== Segment start ==

Lemma ip_bytes_split p c :
  ip_bytes (set_ip_csum p c) = frame_bytes (ip_eth p) ++ ip_head p ++ csum c ++ ip_tail p.
Proof. unfold ip_bytes, ip_head, ip_tail. simpl. by rewrite <- !app_assoc. Qed.
Lemma frame_ok p : ip_ok p -> bytes_ok 14 (frame_bytes (ip_eth p)).
Proof. intros []. unfold frame_bytes. apply (bytes_ok_app 6 8); [done|]. by apply (bytes_ok_app 6 2). Qed.
Lemma ip_head_ok p : ip_ok p -> bytes_ok 10 (ip_head p).
Proof.
  intros []. unfold ip_head. apply (bytes_ok_app 2 8); [auto with lium|]. apply (bytes_ok_app 2 6); [done|].
  apply (bytes_ok_app 2 4); [auto with lium|]. apply (bytes_ok_app 2 2); auto with lium.
Qed.
Lemma ip_tail_ok p : ip_ok p -> bytes_ok 8 (ip_tail p).
Proof. intros []. by apply (bytes_ok_app 4 4). Qed.

Lemma wsum3 l1 c l2 n : length l1 = (2 * n)%nat -> length c = 2%nat ->
  wsum (l1 ++ c ++ l2) = wsum l1 + wsum c + wsum l2.
Proof. intros H1 H2. rewrite (wsum_app l1 _ n), (wsum_app c _ 1) by done. lia. Qed.

(** The checksum over a message with its checksum field in the middle. *)
Lemma Calc_middle f l1 c l2 n m :
  bytes_ok 14 f -> bytes_ok (2 * n) l1 -> bytes_ok 2 c -> bytes_ok (2 * m) l2 ->
  Z.of_nat n + Z.of_nat m < 1000 ->
  Calc (f ++ l1 ++ c ++ l2) 14 (14 + 2 * (n + 1 + m)) = finish (wsum l1 + wsum c + wsum l2).
Proof.
  intros [Hf Bf] [H1 B1] [Hc Bc] [H2 B2] Hs. rewrite Calc_even.
  - rewrite <- Hf, drop_app_length. rewrite take_ge by (rewrite !length_app; lia). by rewrite (wsum3 l1 c l2 n).
  - by repeat apply list.Forall_app_2.
  - rewrite !length_app. lia.
  - lia.
Qed.

Lemma CalcAndSetChecksum_ok p :
  ip_ok p -> exists h l, is_byte h /\ is_byte l /\
    CalcAndSetChecksum p = Done (set_ip_csum p (Csum [h; l])) /\
    Calc (ip_bytes (set_ip_csum p (Csum [h; l]))) 14 34 = Done (Csum [0; 0]).
Proof.
  intros Hp. pose proof (frame_ok p Hp) as Hf. pose proof (ip_head_ok p Hp) as Hh. pose proof (ip_tail_ok p Hp) as Ht.
  pose proof (wsum_bound _ (proj2 Hh)) as B1. pose proof (wsum_bound _ (proj2 Ht)) as B2.
  rewrite (proj1 Hh) in B1. rewrite (proj1 Ht) in B2.
  destruct (finish_spec (wsum (ip_head p) + 0 + wsum (ip_tail p))) as (h & l & E & Bh & Bl & _); [lia|].
  exists h, l. split; [done|]. split; [done|]. unfold CalcAndSetChecksum. rewrite !ip_bytes_split. split.
  - change 34%nat with (14 + 2 * (5 + 1 + 4))%nat.
    rewrite (Calc_middle _ _ _ _ 5 4 Hf Hh) by (try exact Ht; (by apply (bool_decide_unpack _)) || lia).
    change (wsum (csum Csum_Clear)) with 0. rewrite E. done.
  - change 34%nat with (14 + 2 * (5 + 1 + 4))%nat.
    rewrite (Calc_middle _ _ _ _ 5 4 Hf Hh) by (exact Ht || (by split; [done|repeat constructor; apply Bh || apply Bl]) || lia). cbn [csum wsum].
    replace (wsum (ip_head p) + (h * 256 + l + 0) + wsum (ip_tail p))
      with (wsum (ip_head p) + 0 + wsum (ip_tail p) + (h * 256 + l)) by lia.
    apply finish_verifies; [lia|lia|done].
Qed.

(** The pseudo header of UDP. *)
Definition pseudo (src dst : IPv4Addr) (len : list Z) : Z :=
  wsum (addr src) + wsum (addr dst) + wsum len + 17.
Lemma CalcUDP_even p i k src dst len :
  Forall is_byte p -> (i + 2 * k <= length p)%nat -> Z.of_nat k < 60000 ->
  bytes_ok 4 (addr src) -> bytes_ok 4 (addr dst) -> bytes_ok 2 len ->
  CalcUDPChecksum p i (i + 2 * k) src dst len = finish (pseudo src dst len + wsum (take (2 * k) (drop i p))).
Proof.
  intros Hb Hl Hk [Ls Bs] [Ld Bd] [Ll Bl]. unfold CalcUDPChecksum, pseudo, word_count.
  replace ((i + 2 * k - i + 1) / 2)%nat with k.
  2:{ replace (i + 2 * k - i + 1)%nat with (1 + k * 2)%nat by lia. rewrite Nat.div_add by lia. done. }
  destruct src as [[|s0 [|s1 [|s2 [|s3 [|]]]]]]; try done.
  destruct dst as [[|d0 [|d1 [|d2 [|d3 [|]]]]]]; try done.
  destruct len as [|n0 [|n1 [|]]]; try done.
  cbn [addr] in Bs, Bd. 
  repeat match goal with H : Forall is_byte (_ :: _) |- _ => apply List.Forall_cons_iff in H as [? H] end.
  unfold word_at. cbn [addr nth wsum]. rewrite !word_lor by done. unfold is_byte in *.
  repeat match goal with
  | |- context [u32 ?e] =>
    lazymatch e with context [u32 _] => fail | _ => rewrite (u32_small e) by (unfold kUDP; lia) end
  end.
  rewrite sum_words_spec by (done || (unfold is_byte; lia)). cbn [rbind]. f_equal. lia.
Qed.

(** ** Theorems *)

(** The IPv4 header checksum. [CalcAndSetChecksum] always succeeds, changes
    nothing but the checksum, and leaves a header whose checksum a receiver
    computes as zero; with the checksum field holding two other bytes the
    receiver's result is zero exactly when the one's complement sum of the
    words is a positive multiple of 65535. *)
Theorem IPv4_checksum_verifies p :
  ip_ok p ->
  (exists c, CalcAndSetChecksum p = Done (set_ip_csum p c) /\ bytes_ok 2 (csum c) /\
     Calc (ip_bytes (set_ip_csum p c)) 14 34 = Done Csum_Clear) /\
  (forall c, bytes_ok 2 (csum c) ->
     let total := wsum (ip_head p) + wsum (csum c) + wsum (ip_tail p) in
     Calc (ip_bytes (set_ip_csum p c)) 14 34 = Done Csum_Clear <-> 0 < total /\ total mod 65535 = 0).
Proof.
  intros Hp. split.
  - destruct (CalcAndSetChecksum_ok p Hp) as (h & l & Hh & Hl & E & V). exists (Csum [h; l]).
    split_and!; [done|by split; [done|repeat constructor; apply Hh || apply Hl]|done].
  - intros c Hc total. pose proof (frame_ok p Hp) as Hf. pose proof (ip_head_ok p Hp) as Hh.
    pose proof (ip_tail_ok p Hp) as Ht. rewrite ip_bytes_split. change 34%nat with (14 + 2 * (5 + 1 + 4))%nat.
    rewrite (Calc_middle _ _ _ _ 5 4 Hf Hh Hc Ht) by lia. fold total.
    pose proof (wsum_bound _ (proj2 Hh)). pose proof (wsum_bound _ (proj2 Ht)). pose proof (wsum_bound _ (proj2 Hc)).
    rewrite (proj1 Hh), (proj1 Ht), (proj1 Hc) in *.
    destruct (finish_spec total) as (h & l & -> & Bh & Bl & Hs); [lia|]. unfold Csum_Clear, folded, is_byte in *.
    split.
    + intros [= -> ->]. destruct (Z.eqb_spec total 0); [lia|]. split; [lia|]. zdiv.
    + intros [Hpos Hm]. rewrite (proj2 (Z.eqb_neq total 0)) in Hs by lia.
      assert (h = 0 /\ l = 0) as [-> ->]; [|done]. zdiv.
Qed.

Definition demo_ip : IPv4Packet :=
  IpPacket (Frame kBroadcastEtherAddr (Mac [82; 84; 0; 18; 52; 86]) kTypeIPv4) 69 0 [0; 84] 1 64 64 kICMP
    Csum_Clear (IPv4 [10; 0; 2; 15]) (IPv4 [10; 0; 2; 2]).
Lemma IPv4_checksum_verifies_witness :
  exists c, CalcAndSetChecksum demo_ip = Done (set_ip_csum demo_ip c) /\ bytes_ok 2 (csum c) /\
    Calc (ip_bytes (set_ip_csum demo_ip c)) 14 34 = Done Csum_Clear.
Proof.
  apply (IPv4_checksum_verifies demo_ip). constructor; apply (bool_decide_unpack _); vm_compute; exact I.
Defined.

(** *** The DHCP request *)

Lemma CalcUDP_middle f l1 c l2 src dst len k n m :
  bytes_ok k f -> bytes_ok (2 * n) l1 -> bytes_ok 2 c -> bytes_ok (2 * m) l2 ->
  Z.of_nat n + Z.of_nat m < 1000 ->
  bytes_ok 4 (addr src) -> bytes_ok 4 (addr dst) -> bytes_ok 2 len ->
  CalcUDPChecksum (f ++ l1 ++ c ++ l2) k (k + 2 * (n + 1 + m)) src dst len =
  finish (pseudo src dst len + wsum l1 + wsum c + wsum l2).
Proof.
  intros [Hf Bf] [H1 B1] [Hc Bc] [H2 B2] Hs Ls Ld Ll. rewrite CalcUDP_even.
  - rewrite <- Hf, drop_app_length. rewrite take_ge by (rewrite !length_app; lia).
    rewrite (wsum3 l1 c l2 n) by done. f_equal. lia.
  - by repeat apply list.Forall_app_2.
  - rewrite !length_app. lia.
  - lia.
  - done.
  - done.
  - done.
Qed.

== Segment end ==

◆ **WORK INSTRUCTION**: In the listing above, locate the line containing "apply (IPv4_checksum_verifies demo_ip)." and the line containing "CalcUDPChecksum (f ++". Extract those two lines and every line between them, exactly as written, and only those.

◆ **RESULT FOR THIS TASK**:
  apply (IPv4_checksum_verifies demo_ip). constructor; apply (bool_decide_unpack _); vm_compute; exact I.
Defined.

(** *** The DHCP request *)

Lemma CalcUDP_middle f l1 c l2 src dst len k n m :
  bytes_ok k f -> bytes_ok (2 * n) l1 -> bytes_ok 2 c -> bytes_ok (2 * m) l2 ->
  Z.of_nat n + Z.of_nat m < 1000 ->
  bytes_ok 4 (addr src) -> bytes_ok 4 (addr dst) -> bytes_ok 2 len ->
  CalcUDPChecksum (f ++ l1 ++ c ++ l2) k (k + 2 * (n + 1 + m)) src dst len =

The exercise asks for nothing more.